### [What you are asked to do]
Look below. Copy each line that has "rest" in it.

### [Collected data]
^^^^^^^^^^^^^^^^
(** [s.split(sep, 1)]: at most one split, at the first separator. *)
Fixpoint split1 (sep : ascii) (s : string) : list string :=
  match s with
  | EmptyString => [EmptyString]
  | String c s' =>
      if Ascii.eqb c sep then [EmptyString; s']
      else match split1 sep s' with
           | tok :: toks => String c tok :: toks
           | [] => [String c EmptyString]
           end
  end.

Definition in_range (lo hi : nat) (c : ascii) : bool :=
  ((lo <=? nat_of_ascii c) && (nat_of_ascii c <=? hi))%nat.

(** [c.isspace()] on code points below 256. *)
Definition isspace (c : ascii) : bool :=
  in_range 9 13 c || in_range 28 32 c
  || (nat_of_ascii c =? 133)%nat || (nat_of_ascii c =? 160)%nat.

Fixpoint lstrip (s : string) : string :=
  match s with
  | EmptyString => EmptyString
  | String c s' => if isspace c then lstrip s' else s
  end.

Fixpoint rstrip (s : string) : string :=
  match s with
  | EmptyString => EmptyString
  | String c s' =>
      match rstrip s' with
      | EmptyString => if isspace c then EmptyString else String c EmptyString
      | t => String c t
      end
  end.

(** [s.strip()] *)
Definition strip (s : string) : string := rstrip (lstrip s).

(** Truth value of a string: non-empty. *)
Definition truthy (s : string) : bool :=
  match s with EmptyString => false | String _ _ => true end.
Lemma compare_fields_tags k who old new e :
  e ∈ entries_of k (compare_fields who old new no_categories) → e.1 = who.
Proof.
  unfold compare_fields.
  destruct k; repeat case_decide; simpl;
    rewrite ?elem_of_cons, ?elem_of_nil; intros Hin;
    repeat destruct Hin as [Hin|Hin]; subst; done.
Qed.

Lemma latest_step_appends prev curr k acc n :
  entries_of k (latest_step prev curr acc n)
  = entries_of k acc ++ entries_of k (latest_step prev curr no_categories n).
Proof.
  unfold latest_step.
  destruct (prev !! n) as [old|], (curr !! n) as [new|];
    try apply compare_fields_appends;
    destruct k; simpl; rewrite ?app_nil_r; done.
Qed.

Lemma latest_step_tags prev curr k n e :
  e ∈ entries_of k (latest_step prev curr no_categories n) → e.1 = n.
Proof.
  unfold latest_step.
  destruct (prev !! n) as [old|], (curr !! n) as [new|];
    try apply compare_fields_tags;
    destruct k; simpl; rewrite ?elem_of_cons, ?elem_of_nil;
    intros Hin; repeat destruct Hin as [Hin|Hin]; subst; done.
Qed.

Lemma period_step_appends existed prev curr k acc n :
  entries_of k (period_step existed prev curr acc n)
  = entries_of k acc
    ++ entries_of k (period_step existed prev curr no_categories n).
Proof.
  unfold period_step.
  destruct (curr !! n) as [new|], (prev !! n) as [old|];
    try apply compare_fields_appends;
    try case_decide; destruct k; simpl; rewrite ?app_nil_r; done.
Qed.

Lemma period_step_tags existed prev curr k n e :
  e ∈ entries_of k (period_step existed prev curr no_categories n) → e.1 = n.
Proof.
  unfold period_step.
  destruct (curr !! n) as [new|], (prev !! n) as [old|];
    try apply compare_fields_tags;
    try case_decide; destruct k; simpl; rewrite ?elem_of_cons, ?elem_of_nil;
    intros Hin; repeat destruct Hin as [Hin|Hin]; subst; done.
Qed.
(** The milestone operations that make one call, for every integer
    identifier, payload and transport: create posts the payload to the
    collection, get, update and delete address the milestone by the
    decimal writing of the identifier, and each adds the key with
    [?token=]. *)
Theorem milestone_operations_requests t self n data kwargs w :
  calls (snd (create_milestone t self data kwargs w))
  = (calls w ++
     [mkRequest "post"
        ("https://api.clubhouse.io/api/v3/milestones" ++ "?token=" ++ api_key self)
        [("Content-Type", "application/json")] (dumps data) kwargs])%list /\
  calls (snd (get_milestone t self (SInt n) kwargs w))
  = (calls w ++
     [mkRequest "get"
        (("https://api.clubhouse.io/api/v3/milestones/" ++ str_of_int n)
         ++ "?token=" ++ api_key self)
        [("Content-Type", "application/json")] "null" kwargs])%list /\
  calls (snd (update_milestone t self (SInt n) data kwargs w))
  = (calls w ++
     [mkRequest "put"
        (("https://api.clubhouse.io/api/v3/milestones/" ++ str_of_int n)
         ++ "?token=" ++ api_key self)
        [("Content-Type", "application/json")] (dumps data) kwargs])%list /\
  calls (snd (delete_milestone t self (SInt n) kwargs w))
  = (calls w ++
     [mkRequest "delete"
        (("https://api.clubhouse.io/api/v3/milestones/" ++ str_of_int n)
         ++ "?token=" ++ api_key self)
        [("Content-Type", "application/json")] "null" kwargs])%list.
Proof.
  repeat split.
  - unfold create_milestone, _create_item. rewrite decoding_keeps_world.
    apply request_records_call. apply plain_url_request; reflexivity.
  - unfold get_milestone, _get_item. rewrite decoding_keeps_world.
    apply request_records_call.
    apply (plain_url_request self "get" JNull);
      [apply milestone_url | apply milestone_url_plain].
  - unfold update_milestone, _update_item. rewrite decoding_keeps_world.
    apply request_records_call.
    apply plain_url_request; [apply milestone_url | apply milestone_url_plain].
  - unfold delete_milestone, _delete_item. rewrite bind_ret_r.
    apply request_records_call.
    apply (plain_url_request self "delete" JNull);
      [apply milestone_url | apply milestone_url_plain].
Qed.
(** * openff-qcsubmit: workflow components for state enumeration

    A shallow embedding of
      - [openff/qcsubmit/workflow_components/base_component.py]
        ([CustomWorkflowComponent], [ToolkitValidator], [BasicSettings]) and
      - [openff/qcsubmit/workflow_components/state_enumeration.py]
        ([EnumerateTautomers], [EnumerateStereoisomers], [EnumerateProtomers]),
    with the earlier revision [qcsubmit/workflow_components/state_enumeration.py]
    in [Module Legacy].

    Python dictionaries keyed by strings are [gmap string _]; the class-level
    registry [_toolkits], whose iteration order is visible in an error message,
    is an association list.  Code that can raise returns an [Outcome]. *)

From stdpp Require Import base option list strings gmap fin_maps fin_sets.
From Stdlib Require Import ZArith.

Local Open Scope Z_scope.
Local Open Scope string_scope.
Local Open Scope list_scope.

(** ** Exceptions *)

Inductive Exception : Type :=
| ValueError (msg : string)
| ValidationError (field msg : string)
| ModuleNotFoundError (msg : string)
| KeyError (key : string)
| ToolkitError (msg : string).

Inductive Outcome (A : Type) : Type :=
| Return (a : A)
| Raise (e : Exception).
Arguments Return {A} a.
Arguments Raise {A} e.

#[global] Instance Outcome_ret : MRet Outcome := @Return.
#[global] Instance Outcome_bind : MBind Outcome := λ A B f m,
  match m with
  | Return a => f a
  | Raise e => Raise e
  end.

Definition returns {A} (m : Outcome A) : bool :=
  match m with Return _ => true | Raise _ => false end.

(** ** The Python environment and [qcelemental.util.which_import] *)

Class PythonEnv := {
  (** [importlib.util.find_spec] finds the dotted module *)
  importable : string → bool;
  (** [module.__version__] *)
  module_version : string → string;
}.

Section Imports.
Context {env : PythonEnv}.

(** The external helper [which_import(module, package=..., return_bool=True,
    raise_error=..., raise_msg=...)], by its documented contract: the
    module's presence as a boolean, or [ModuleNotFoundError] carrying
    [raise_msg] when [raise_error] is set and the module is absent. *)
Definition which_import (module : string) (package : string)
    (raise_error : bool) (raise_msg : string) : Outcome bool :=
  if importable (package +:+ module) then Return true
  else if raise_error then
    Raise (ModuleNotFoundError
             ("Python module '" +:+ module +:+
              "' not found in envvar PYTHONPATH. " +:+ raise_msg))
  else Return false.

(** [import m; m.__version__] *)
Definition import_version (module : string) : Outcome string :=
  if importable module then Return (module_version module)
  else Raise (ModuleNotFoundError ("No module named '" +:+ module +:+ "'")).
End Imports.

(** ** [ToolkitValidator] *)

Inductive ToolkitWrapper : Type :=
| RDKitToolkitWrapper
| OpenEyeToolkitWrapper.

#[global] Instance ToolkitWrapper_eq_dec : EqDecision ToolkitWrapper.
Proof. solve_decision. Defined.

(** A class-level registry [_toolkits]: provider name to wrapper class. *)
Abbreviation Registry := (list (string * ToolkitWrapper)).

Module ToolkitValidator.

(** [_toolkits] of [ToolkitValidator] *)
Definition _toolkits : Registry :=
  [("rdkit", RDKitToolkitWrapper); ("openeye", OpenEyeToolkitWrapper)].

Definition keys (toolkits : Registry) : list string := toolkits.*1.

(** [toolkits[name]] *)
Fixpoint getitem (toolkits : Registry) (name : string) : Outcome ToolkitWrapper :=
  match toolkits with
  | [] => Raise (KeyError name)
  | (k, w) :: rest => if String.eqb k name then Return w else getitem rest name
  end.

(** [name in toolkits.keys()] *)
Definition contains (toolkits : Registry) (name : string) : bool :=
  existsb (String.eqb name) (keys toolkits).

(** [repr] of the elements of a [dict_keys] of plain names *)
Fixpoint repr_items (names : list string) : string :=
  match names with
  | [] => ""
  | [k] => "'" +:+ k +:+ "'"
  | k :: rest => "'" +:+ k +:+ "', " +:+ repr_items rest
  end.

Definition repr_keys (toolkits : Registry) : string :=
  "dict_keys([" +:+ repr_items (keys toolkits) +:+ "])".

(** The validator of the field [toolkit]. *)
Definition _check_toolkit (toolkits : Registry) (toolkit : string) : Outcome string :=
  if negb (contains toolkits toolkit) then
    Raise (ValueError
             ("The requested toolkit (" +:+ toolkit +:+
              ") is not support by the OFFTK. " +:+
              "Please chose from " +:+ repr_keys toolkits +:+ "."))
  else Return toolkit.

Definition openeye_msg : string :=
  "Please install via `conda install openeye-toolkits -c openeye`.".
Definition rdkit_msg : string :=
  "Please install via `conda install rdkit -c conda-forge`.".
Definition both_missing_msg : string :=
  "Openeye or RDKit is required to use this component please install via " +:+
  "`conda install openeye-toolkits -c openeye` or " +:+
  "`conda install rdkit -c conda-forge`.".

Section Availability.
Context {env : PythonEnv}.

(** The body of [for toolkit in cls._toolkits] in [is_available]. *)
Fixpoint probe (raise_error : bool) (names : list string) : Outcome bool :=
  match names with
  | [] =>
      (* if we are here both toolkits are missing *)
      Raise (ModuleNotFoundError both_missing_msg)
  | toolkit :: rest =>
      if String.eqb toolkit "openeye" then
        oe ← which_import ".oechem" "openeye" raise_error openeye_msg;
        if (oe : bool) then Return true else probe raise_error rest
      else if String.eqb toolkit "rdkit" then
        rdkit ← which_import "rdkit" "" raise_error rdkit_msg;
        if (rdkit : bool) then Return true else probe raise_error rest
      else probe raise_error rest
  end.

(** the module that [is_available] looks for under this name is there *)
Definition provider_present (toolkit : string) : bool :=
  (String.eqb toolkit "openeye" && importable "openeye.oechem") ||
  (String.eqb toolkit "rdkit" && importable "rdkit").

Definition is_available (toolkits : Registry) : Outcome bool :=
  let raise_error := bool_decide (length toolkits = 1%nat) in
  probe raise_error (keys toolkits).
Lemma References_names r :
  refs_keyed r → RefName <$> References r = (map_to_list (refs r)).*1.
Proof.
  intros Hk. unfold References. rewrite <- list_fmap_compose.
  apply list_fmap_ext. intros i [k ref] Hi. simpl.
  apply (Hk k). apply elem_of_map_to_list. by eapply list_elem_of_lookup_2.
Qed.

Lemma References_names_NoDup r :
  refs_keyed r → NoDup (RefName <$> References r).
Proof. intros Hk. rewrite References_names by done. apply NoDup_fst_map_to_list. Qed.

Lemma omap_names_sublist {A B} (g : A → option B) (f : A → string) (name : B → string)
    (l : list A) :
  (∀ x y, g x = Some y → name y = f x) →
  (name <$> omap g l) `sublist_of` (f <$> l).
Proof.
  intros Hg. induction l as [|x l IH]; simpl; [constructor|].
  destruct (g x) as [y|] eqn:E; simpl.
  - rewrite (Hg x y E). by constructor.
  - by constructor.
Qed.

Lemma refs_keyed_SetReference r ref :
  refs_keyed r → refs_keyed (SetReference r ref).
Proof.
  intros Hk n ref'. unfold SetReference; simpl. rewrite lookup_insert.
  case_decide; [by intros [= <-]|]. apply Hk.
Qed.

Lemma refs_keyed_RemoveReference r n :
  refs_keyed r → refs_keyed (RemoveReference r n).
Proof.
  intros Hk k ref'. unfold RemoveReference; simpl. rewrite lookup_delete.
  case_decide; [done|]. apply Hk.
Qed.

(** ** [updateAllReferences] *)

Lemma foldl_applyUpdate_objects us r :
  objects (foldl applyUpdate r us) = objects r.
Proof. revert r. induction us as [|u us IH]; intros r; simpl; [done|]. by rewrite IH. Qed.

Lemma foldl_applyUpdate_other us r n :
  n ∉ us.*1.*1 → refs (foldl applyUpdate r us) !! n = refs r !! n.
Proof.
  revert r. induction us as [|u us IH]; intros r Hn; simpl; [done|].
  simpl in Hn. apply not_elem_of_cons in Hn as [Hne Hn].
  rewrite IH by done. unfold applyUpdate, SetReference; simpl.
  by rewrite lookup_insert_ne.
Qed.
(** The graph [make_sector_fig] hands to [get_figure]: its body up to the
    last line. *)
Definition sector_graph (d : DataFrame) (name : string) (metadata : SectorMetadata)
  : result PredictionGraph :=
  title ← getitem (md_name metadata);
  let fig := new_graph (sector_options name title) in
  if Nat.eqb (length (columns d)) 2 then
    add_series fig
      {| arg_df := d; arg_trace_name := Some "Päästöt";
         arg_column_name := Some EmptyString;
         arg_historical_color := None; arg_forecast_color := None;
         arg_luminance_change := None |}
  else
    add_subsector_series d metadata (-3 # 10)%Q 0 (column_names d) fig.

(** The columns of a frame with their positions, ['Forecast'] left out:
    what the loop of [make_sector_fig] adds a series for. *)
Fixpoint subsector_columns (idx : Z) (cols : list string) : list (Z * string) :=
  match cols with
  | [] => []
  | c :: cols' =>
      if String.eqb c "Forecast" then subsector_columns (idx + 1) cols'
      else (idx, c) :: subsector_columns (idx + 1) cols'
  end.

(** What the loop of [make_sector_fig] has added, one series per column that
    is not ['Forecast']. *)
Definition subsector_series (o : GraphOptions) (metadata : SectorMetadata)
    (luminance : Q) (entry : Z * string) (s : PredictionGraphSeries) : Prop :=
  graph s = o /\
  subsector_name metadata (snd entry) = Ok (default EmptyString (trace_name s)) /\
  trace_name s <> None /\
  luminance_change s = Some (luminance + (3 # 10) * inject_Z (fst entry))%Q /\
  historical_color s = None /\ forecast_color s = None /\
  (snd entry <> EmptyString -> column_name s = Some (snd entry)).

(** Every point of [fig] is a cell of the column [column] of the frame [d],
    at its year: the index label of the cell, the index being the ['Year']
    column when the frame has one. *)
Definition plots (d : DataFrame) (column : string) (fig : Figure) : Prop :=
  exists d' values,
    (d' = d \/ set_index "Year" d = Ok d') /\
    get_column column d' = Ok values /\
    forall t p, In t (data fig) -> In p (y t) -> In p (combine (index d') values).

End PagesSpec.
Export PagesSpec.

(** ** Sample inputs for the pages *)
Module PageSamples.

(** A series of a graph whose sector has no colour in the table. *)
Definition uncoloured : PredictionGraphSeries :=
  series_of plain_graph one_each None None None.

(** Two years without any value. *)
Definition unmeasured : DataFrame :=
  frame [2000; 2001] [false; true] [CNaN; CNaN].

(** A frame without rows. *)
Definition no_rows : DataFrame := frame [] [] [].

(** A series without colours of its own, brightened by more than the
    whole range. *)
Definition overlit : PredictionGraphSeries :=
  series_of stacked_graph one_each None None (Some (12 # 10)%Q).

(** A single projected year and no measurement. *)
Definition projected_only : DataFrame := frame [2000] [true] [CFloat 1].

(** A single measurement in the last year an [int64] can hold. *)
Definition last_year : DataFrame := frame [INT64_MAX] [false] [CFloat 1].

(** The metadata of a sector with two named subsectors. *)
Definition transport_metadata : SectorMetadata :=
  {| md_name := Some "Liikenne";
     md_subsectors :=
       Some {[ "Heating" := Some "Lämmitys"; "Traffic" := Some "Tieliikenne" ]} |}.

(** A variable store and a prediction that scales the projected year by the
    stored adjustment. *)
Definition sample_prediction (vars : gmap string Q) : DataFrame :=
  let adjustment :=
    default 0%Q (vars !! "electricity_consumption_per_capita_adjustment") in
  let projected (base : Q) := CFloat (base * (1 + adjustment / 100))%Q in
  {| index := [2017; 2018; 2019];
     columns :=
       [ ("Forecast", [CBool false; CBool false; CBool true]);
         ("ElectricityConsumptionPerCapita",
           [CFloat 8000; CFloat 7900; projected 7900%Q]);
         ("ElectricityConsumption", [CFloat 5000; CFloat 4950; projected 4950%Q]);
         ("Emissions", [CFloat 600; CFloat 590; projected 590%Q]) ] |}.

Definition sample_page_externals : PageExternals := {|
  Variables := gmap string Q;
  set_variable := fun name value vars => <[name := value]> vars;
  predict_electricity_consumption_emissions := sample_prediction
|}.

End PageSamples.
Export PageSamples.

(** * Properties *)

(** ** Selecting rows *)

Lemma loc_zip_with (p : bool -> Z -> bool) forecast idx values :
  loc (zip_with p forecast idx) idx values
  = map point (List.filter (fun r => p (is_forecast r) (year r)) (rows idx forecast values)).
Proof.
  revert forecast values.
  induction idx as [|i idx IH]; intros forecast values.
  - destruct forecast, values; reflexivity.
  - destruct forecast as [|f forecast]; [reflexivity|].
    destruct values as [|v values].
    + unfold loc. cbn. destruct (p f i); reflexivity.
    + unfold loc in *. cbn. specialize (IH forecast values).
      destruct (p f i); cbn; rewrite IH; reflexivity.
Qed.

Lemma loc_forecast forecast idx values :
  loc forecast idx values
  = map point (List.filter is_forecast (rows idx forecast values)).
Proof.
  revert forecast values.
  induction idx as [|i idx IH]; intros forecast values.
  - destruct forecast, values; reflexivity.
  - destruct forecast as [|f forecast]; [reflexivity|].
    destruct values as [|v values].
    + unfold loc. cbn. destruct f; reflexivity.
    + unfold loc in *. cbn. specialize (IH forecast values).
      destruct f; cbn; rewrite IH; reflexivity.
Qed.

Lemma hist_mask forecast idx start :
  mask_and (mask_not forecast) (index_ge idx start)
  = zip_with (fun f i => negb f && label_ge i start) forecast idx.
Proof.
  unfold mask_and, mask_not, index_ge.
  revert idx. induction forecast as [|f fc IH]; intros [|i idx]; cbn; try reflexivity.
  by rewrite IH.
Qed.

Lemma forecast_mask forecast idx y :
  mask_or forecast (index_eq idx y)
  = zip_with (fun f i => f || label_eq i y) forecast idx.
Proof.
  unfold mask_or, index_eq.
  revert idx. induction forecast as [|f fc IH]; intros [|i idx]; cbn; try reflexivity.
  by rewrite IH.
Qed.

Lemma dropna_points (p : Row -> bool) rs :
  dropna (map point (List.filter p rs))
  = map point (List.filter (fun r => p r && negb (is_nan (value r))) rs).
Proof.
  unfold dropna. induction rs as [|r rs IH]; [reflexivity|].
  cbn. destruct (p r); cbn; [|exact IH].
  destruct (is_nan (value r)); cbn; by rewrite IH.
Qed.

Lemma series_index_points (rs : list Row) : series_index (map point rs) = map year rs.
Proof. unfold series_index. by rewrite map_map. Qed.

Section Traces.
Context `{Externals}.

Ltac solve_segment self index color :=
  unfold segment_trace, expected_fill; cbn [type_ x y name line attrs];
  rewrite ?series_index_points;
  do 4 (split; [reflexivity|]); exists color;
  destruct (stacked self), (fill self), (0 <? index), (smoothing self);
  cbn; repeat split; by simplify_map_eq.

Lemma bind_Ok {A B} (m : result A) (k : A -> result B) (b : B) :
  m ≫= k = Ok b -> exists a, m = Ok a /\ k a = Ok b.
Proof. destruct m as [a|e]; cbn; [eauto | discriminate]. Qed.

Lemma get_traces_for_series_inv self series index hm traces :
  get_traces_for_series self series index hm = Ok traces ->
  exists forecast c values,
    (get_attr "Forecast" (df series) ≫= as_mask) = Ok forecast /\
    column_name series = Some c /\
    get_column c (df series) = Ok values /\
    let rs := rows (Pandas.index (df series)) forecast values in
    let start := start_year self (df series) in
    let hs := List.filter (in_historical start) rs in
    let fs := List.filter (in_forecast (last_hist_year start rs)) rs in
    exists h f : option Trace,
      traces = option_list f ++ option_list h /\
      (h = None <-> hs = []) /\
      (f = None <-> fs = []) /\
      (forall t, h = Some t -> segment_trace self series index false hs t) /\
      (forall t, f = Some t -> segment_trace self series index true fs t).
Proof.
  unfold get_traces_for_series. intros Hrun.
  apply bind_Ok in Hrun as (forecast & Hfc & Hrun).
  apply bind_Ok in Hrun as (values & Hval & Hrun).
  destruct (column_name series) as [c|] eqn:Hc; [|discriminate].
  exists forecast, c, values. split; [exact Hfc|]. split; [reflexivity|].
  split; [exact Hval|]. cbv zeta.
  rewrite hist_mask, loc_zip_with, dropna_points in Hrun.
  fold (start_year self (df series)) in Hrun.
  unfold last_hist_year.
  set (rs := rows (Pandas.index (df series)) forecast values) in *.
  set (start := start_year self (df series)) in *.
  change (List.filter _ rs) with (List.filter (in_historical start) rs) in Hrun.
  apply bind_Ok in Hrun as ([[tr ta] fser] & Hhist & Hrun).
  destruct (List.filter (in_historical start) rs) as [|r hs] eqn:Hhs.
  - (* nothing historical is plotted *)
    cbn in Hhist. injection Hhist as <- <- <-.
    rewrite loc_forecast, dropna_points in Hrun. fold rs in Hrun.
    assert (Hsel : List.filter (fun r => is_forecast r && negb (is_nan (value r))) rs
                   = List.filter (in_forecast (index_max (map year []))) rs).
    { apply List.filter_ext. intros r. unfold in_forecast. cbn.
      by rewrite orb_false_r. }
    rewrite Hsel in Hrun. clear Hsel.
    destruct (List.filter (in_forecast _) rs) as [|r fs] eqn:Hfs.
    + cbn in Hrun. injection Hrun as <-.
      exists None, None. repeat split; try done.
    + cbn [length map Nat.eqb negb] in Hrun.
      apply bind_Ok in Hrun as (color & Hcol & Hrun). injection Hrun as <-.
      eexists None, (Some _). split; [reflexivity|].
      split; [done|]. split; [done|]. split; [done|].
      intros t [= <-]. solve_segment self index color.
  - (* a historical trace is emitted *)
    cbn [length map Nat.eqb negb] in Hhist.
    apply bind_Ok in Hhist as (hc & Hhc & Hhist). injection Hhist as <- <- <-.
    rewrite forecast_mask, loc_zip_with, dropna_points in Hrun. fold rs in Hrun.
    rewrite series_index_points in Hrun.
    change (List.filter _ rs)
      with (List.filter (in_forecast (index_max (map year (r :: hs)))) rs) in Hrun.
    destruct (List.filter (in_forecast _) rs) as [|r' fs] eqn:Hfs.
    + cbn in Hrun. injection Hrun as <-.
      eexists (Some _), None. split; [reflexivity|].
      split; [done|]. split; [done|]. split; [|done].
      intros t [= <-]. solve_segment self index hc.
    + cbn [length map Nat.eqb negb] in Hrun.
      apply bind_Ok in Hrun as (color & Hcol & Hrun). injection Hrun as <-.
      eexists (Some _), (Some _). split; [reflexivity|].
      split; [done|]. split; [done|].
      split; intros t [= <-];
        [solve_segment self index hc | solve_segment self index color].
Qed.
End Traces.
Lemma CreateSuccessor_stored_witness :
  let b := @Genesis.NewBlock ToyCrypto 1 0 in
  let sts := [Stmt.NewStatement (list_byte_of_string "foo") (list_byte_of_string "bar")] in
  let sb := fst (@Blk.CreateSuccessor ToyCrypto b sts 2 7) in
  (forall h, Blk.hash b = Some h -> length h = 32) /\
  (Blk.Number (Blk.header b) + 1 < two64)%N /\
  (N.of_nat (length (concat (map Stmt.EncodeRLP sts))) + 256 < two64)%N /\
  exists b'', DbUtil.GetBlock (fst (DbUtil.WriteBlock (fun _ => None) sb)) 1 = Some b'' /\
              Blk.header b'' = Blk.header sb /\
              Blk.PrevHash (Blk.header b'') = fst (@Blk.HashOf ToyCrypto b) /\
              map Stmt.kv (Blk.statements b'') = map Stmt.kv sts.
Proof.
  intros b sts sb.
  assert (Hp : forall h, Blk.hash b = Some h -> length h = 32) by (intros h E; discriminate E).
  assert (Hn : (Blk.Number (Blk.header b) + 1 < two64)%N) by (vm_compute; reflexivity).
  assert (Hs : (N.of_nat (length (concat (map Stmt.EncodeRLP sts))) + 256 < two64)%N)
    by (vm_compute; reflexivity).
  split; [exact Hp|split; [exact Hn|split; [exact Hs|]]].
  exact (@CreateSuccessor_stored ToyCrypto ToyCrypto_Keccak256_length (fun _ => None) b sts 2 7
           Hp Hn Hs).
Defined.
^^^^^^^^^^^^^^^^
### [Answer space]
  | (k, w) :: rest => if String.eqb k name then Return w else getitem rest name
  | k :: rest => "'" +:+ k +:+ "', " +:+ repr_items rest
  | toolkit :: rest =>
        if (oe : bool) then Return true else probe raise_error rest
        if (rdkit : bool) then Return true else probe raise_error rest
      else probe raise_error rest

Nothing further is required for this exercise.